When I moved to D.C., I was surprised at the visceral hatred of Michelle Rhee, the school's chancellor who is expected to announce her resignation today. I heard Rhee speak at an event in New York when she still ran the New Teacher Project, a Teach for America-like program that recruited career-changers to work in urban school districts, and was sold on her expertise and passion. Rhee, of course, is at the forefront of a reform movement that focuses on teacher quality in improving school performance, and her new evaluation system and firing of about 200 teachers is probably why D.C. residents hated her most.

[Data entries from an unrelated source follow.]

(* ===== verification/NetwatchDnsWire.v ===== *)
(** * src/netwatch/dnsWire.js

    The minimal DNS messages of the network watcher (unicast mDNS and NetBIOS
    node status) and [readName], the bounded reader of compressed names that
    the DNS filter shares. *)

From S2P Require Import Prelude JsBuffer.

Local Open Scope Z_scope.

Definition TYPE_A : Z := 1.
Definition TYPE_PTR : Z := 12.
Definition TYPE_NBSTAT : Z := 33.
Definition MAX_JUMPS : Z := 16.
Definition MAX_RECORDS : nat := 64.
Definition dot : Z := 46.

(** [Buffer.from([b.length]), b] for every label, after the length check. *)
Fixpoint encode_labels (enc : jstr → list Z) (parts : list jstr) : res (list Z) :=
  match parts with
  | [] => Ok [0]
  | p :: r =>
      let b := enc p in
      if 63 <? blen b then Throw "label too long"
      else rest ← encode_labels enc r; Ok (blen b :: b ++ rest)
  end.

Definition name_parts (name : jstr) : list jstr :=
  filter (λ p, nonempty p = true) (split_on dot name).

Definition encodeName (name : jstr) : res (list Z) :=
  encode_labels utf8_encode (name_parts name).

Definition header (id qd : Z) : res (list Z) :=
  h ← writeUInt16BE (alloc 12) (Z.land id 65535) 0;
  h ← writeUInt16BE h 0 2;
  writeUInt16BE h qd 4.

Definition encodeQuery (id : Z) (name : jstr) (type : Z) : res (list Z) :=
  q ← writeUInt16BE (alloc 4) type 0;
  q ← writeUInt16BE q 1 2;
  h ← header id 1;
  n ← encodeName name;
  Ok (h ++ n ++ q).

Definition reverseName (ip : jstr) : jstr :=
  join dot (reverse (split_on dot ip)) ++ js ".in-addr.arpa".

(** The reader's loop.  [labels] so far, current [pos], the position [next]
    after the first pointer ([-1]: no pointer yet) and the pointers followed. *)
Fixpoint readName_loop (fuel : nat) (buf : list Z) (labels : list jstr)
    (pos next jumps : Z) : res (jstr * Z) :=
  match fuel with
  | O => NoFuel
  | S fuel =>
      match byte_at buf pos with
      | None => Throw "name out of range"
      | Some len =>
          if len =? 0 then
            let pos := pos + 1 in
            Ok (join dot labels, if next =? -1 then pos else next)
          else if Z.land len 192 =? 192 then
            match byte_at buf (pos + 1) with
            | None => Throw "pointer out of range"
            | Some low =>
                let jumps := jumps + 1 in
                if MAX_JUMPS <? jumps then Throw "too many pointers"
                else
                  let next := if next =? -1 then pos + 2 else next in
                  readName_loop fuel buf labels
                    (Z.lor (Z.shiftl (Z.land len 63) 8) low) next jumps
            end
          else if negb (Z.land len 192 =? 0) then Throw "bad label"
          else if blen buf <? pos + 1 + len then Throw "label out of range"
          else
            let labels := labels ++ [utf8_decode (subarray buf (pos + 1) (pos + 1 + len))] in
            if 128 <? Z.of_nat (length labels) then Throw "name too long"
            else readName_loop fuel buf labels (pos + 1 + len) next jumps
      end
  end.

(** At most 128 labels and 16 pointers, then the terminator. *)
Definition readName_fuel : nat := 145.

(** [readName(buf, off)] as [(name, next)]. *)
Definition readName (buf : list Z) (off : Z) : res (jstr * Z) :=
  readName_loop readName_fuel buf [] off (-1) 0.
(** Conversion unfolds the bounded loop last. *)
#[global] Strategy 1000 [readName readName_loop readName_fuel].

(** Skip [n] questions. *)
Fixpoint skip_questions (n : nat) (buf : list Z) (pos : Z) : res Z :=
  match n with
  | O => Ok pos
  | S n => r ← readName buf pos; skip_questions n buf (r.2 + 4)
  end.

Inductive record_type := RecA | RecPTR.
Record record := Record_ { r_name : jstr; r_type : record_type; r_data : jstr }.

Definition dotted (l : list Z) : jstr := join dot (show_Z <$> l).

(** The record loop of [decodeResponse]; [n] records are left. *)
Fixpoint decode_records (n : nat) (buf : list Z) (pos : Z) : res (list record) :=
  match n with
  | O => Ok []
  | S n =>
      nm ← readName buf pos;
      let pos := nm.2 in
      if blen buf <? pos + 10 then Ok []
      else
        type ← readUInt16BE buf pos;
        rdlen ← readUInt16BE buf (pos + 8);
        let rd := pos + 10 in
        if blen buf <? rd + rdlen then Ok []
        else
          here ← (if (type =? TYPE_A) && (rdlen =? 4) then
                    Ok [Record_ nm.1 RecA (dotted (subarray buf rd (rd + 4)))]
                  else if type =? TYPE_PTR then
                    t ← readName buf rd; Ok [Record_ nm.1 RecPTR t.1]
                  else Ok []);
          rest ← decode_records n buf (rd + rdlen);
          Ok (here ++ rest)
  end.

Definition decodeResponse (buf : list Z) : res (option (Z * list record)) :=
  try_null (
    if blen buf <? 12 then Ok None
    else
      id ← readUInt16BE buf 0;
      flags ← readUInt16BE buf 2;
      if Z.land flags 32768 =? 0 then Ok None
      else
        qd ← readUInt16BE buf 4;
        an ← readUInt16BE buf 6;
        ns ← readUInt16BE buf 8;
        ar ← readUInt16BE buf 10;
        pos ← skip_questions (Z.to_nat qd) buf 12;
        records ← decode_records (Nat.min (Z.to_nat (an + ns + ar)) MAX_RECORDS) buf pos;
        Ok (Some (id, records))).

(** NetBIOS first-level encoding of the padded name "*". *)
Definition encodeNbstatQuery (id : Z) : res (list Z) :=
  let raw := 42 :: replicate 15 0 in
  let enc := 32 :: (raw ≫= λ b, [65 + Z.shiftr b 4; 65 + Z.land b 15]) ++ [0] in
  q ← writeUInt16BE (alloc 4) TYPE_NBSTAT 0;
  q ← writeUInt16BE q 1 2;
  h ← header id 1;
  Ok (h ++ enc ++ q).

Fixpoint drop_pad (l : list Z) : list Z :=
  match l with
  | c :: r => if (c =? 32) || (c =? 0) then drop_pad r else l
  | [] => []
  end.

(** The name table of the node status, [count] entries of 18 bytes. *)
Fixpoint nbstat_names (count : nat) (buf : list Z) (p : Z) : res (option jstr) :=
  match count with
  | O => Ok None
  | S count =>
      if blen buf <? p + 18 then Ok None
      else
        suffix ← of_option out_of_range (byte_at buf (p + 15));
        fl ← readUInt16BE buf (p + 16);
        let group := negb (Z.land fl 32768 =? 0) in
        let name := reverse (drop_pad (reverse (subarray buf p (p + 15)))) in
        if (suffix =? 0) && negb group && nonempty name then Ok (Some name)
        else nbstat_names count buf (p + 18)
  end.

Definition decodeNbstatName (buf : list Z) : res (option jstr) :=
  try_null (
    if blen buf <? 12 then Ok None
    else
      flags ← readUInt16BE buf 2;
      an ← readUInt16BE buf 6;
      if (Z.land flags 32768 =? 0) || (an <? 1) then Ok None
      else
        qd ← readUInt16BE buf 4;
        pos ← skip_questions (Z.to_nat qd) buf 12;
        n ← readName buf pos;
        let pos := n.2 in
        if blen buf <? pos + 10 then Ok None
        else
          type ← readUInt16BE buf pos;
          if negb (type =? TYPE_NBSTAT) then Ok None
          else
            let p := pos + 10 in
            let count := default 0 (byte_at buf p) in
            nbstat_names (Nat.min (Z.to_nat count) 64) buf (p + 1)).

(** ** The reader terminates and stays inside the buffer *)

Lemma readName_loop_fueled fuel buf labels pos next jumps :
  Z.of_nat (length labels) ≤ 128 → 0 ≤ jumps ≤ 16 →
  (128 - Z.of_nat (length labels)) + (16 - jumps) < Z.of_nat fuel →
  fueled (readName_loop fuel buf labels pos next jumps).
Proof.
  revert labels pos next jumps.
  induction fuel as [|fuel IH]; intros labels pos next jumps Hl Hj Hf; [lia |]. cbn [readName_loop].
  destruct (byte_at buf pos) as [len|]; [|done].
  destruct (len =? 0); [done |].
  destruct (_ =? 192).
  { destruct (byte_at buf (pos + 1)); [|done].
    unfold MAX_JUMPS. destruct (Z.ltb_spec 16 (jumps + 1)); [done |]. apply IH; lia. }
  destruct (negb _); [done |]. destruct (_ <? _); [done |].
  rewrite length_app. simpl. destruct (Z.ltb_spec 128 (Z.of_nat (length labels + 1))); [done |].
  apply IH; rewrite ?length_app; simpl; lia.
Qed.

Lemma readName_fueled buf off : fueled (readName buf off).
Proof. apply readName_loop_fueled; [simpl; lia | lia | done]. Qed.
#[export] Hint Resolve readName_fueled : fuel.

Lemma readName_loop_next fuel buf labels pos next jumps r :
  is_bytes buf → readName_loop fuel buf labels pos next jumps = Ok r →
  next = -1 ∨ 0 ≤ next ≤ blen buf →
  0 ≤ r.2 ≤ blen buf ∧ (next = -1 → 0 ≤ pos < r.2) ∧ (next ≠ -1 → r.2 = next).
Proof.
  intros Hbuf. revert labels pos next jumps.
  induction fuel as [|fuel IH]; intros labels pos next jumps Hr Hn; [done |].
  cbn [readName_loop] in Hr.
  destruct (byte_at buf pos) as [len|] eqn:Hlen; [|done].
  pose proof (byte_at_Some _ _ _ Hlen). pose proof (byte_at_byte _ _ _ Hbuf Hlen) as [].
  destruct (len =? 0).
  { injection Hr as <-. simpl. destruct (Z.eqb_spec next (-1)); lia. }
  destruct (_ =? 192).
  { destruct (byte_at buf (pos + 1)) as [low|] eqn:Hlow; [|done].
    pose proof (byte_at_Some _ _ _ Hlow).
    destruct (_ <? _); [done |].
    destruct (Z.eqb_spec next (-1)) as [->|];
      (apply IH in Hr as (? & _ & ?); [split_and!; lia | lia]). }
  destruct (negb _); [done |]. destruct (Z.ltb_spec (blen buf) (pos + 1 + len)); [done |].
  destruct (_ <? _); [done |].
  apply IH in Hr as (? & ? & ?); [split_and!; lia | lia].
Qed.

(** What [readName] promises to the parsers: it terminates, it consumes at
    least one byte and never reads past the buffer. *)
Lemma readName_bounds buf off r :
  is_bytes buf → readName buf off = Ok r → 0 ≤ off < r.2 ∧ r.2 ≤ blen buf.
Proof.
  unfold readName. generalize readName_fuel. intros fuel Hb Hr.
  destruct (readName_loop_next _ _ _ _ _ _ _ Hb Hr (or_introl eq_refl)) as (? & ? & _). lia.
Qed.

Lemma skip_questions_fueled n buf pos : fueled (skip_questions n buf pos).
Proof. revert pos. induction n; simpl; eauto with fuel. Qed.
#[export] Hint Resolve skip_questions_fueled : fuel.

Lemma decode_records_fueled n buf pos : fueled (decode_records n buf pos).
Proof. revert pos. induction n; intros pos; simpl; fuel_auto. Qed.
Lemma nbstat_names_fueled n buf p : fueled (nbstat_names n buf p).
Proof. revert p. induction n; intros p; simpl; fuel_auto. Qed.
#[export] Hint Resolve decode_records_fueled nbstat_names_fueled : fuel.

Lemma decodeResponse_fueled buf : fueled (decodeResponse buf).
Proof. unfold decodeResponse. fuel_auto. Qed.

Lemma decodeNbstatName_fueled buf : fueled (decodeNbstatName buf).
Proof. unfold decodeNbstatName. fuel_auto. Qed.

(** ** Encoded names read back *)

Lemma land_192_small len : 0 ≤ len < 64 → Z.land len 192 = 0.
Proof.
  intros. cut ((64 <=? len) || (Z.land len 192 =? 0) = true); [lia |].
  by apply (byte_ind_bool (λ b, (64 <=? b) || (Z.land b 192 =? 0))); [vm_compute | lia].
Qed.

(** A label that [encodeName] accepts and [readName] returns unchanged. *)
Definition plain_label (p : jstr) : Prop :=
  is_ascii p ∧ p ≠ [] ∧ blen p ≤ 63.

(** Wire form of a list of labels. *)
Definition wire_labels (l : list jstr) : list Z := (l ≫= λ p, blen p :: p) ++ [0].
Arguments wire_labels : simpl never.

Lemma encode_labels_plain enc l :
  (∀ p, is_ascii p → enc p = p) → Forall plain_label l →
  encode_labels enc l = Ok (wire_labels l).
Proof.
  intros Henc. unfold wire_labels.
  induction 1 as [|p l (Ha & _ & Hp) Hl IH]; [done |]. cbn [encode_labels]. rewrite Henc by done.
  destruct (Z.ltb_spec 63 (blen p)); [lia |]. rewrite IH. simpl. by rewrite <- app_assoc.
Qed.

Lemma readName_loop_plain fuel pre l post labels next jumps :
  Forall plain_label l → Z.of_nat (length labels + length l) ≤ 128 →
  (length l < fuel)%nat →
  readName_loop fuel (pre ++ wire_labels l ++ post) labels (blen pre) next jumps
  = Ok (join dot (labels ++ l),
        if next =? -1 then blen pre + blen (wire_labels l) else next).
Proof.
  intros Hl. revert fuel pre labels.
  induction Hl as [|p l (Ha & Hne & Hp) Hl IH]; intros fuel pre labels Hlen Hf;
    (destruct fuel as [|fuel]; [simpl in *; lia |]); cbn [readName_loop].
  - replace (byte_at _ (blen pre)) with (Some 0).
    + rewrite app_nil_r. simpl. done.
    + rewrite <- (Z.add_0_r (blen pre)), byte_at_app_r by lia. done.
  - assert (wire_labels (p :: l) = (blen p :: p) ++ wire_labels l) as Hw.
    { unfold wire_labels. csimpl. by rewrite <- app_assoc. }
    pose proof (blen_nonneg p). assert (blen p ≠ 0).
    { destruct p; [done |]. rewrite blen_cons. pose proof (blen_nonneg p). lia. }
    replace (byte_at _ (blen pre)) with (Some (blen p)).
    2:{ rewrite <- (Z.add_0_r (blen pre)), byte_at_app_r, Hw by lia. done. }
    destruct (Z.eqb_spec (blen p) 0); [lia |]. rewrite land_192_small by lia. cbn [Z.eqb negb].
    rewrite Hw, <- app_assoc.
    replace (pre ++ (blen p :: p) ++ wire_labels l ++ post)
      with ((pre ++ [blen p]) ++ p ++ wire_labels l ++ post) by (by rewrite <- !app_assoc).
    rewrite (subarray_middle (pre ++ [blen p])), utf8_decode_ascii by (done || blen_lia).
    destruct (Z.ltb_spec (blen ((pre ++ [blen p]) ++ p ++ wire_labels l ++ post))
                (blen pre + 1 + blen p)); [blen_lia |].
    rewrite length_app. simpl in *. destruct (Z.ltb_spec 128 (Z.of_nat (length labels + 1))); [lia |].
    rewrite (app_assoc _ p). replace (blen pre + 1 + blen p)
      with (blen ((pre ++ [blen p]) ++ p)) by blen_lia.
    rewrite IH by (rewrite ?length_app; simpl; lia). rewrite <- app_assoc. do 3 f_equal.
    destruct (next =? -1); [blen_lia | done].
Qed.

(** [readName] undoes [encodeName] at any offset of a message. *)
Lemma readName_wire_labels pre l post :
  Forall plain_label l → Z.of_nat (length l) ≤ 128 →
  readName (pre ++ wire_labels l ++ post) (blen pre)
  = Ok (join dot l, blen pre + blen (wire_labels l)).
Proof.
  unfold readName. intros Hl Hn.
  assert (length l < readName_fuel)%nat as Hf by (unfold readName_fuel; lia).
  revert Hf. generalize readName_fuel. intros fuel Hf.
  rewrite readName_loop_plain by (simpl; done || lia). done.
Qed.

As Dana Goldstein writes today in the Daily Beast, it was Rhee's disdain of collaborating with teachers and getting the community on board with school reforms that helped contribute to her abrasive reputation. But on the merits, Rhee's probably right. There's something odd about the idea that parents who aren't trained in education should have equal input in how their children's schools are run. And that's where the divide between Rhee and everyone else really lies. Rhee viewed her job as a technician would, as a CEO might, someone who is charged with getting results, even if doing so is hard. Others, like Erik Wemple, who wrote about Rhee in TBD today, view teaching as something inherently softer. He highlights, as one of her signature moments, an interview in the Atlantic in which she said to the piece's author that another reporter was stupid. "What a nurturing attitude from the city's top educator -- let's just insult the intelligence of people who aren't around to defend themselves," he wrote.
Except that I'm not sure it was ever Rhee's job to nurture. It was Rhee's job to hire and fire teachers, to ensure the curriculum would teach students, and to revive D.C.'s beleaguered school system. It's hard to tease out how the fact that most of the country's teachers are women, and most of the administrators are men, plays in the reaction against Rhee, but I'd suspect it plays one.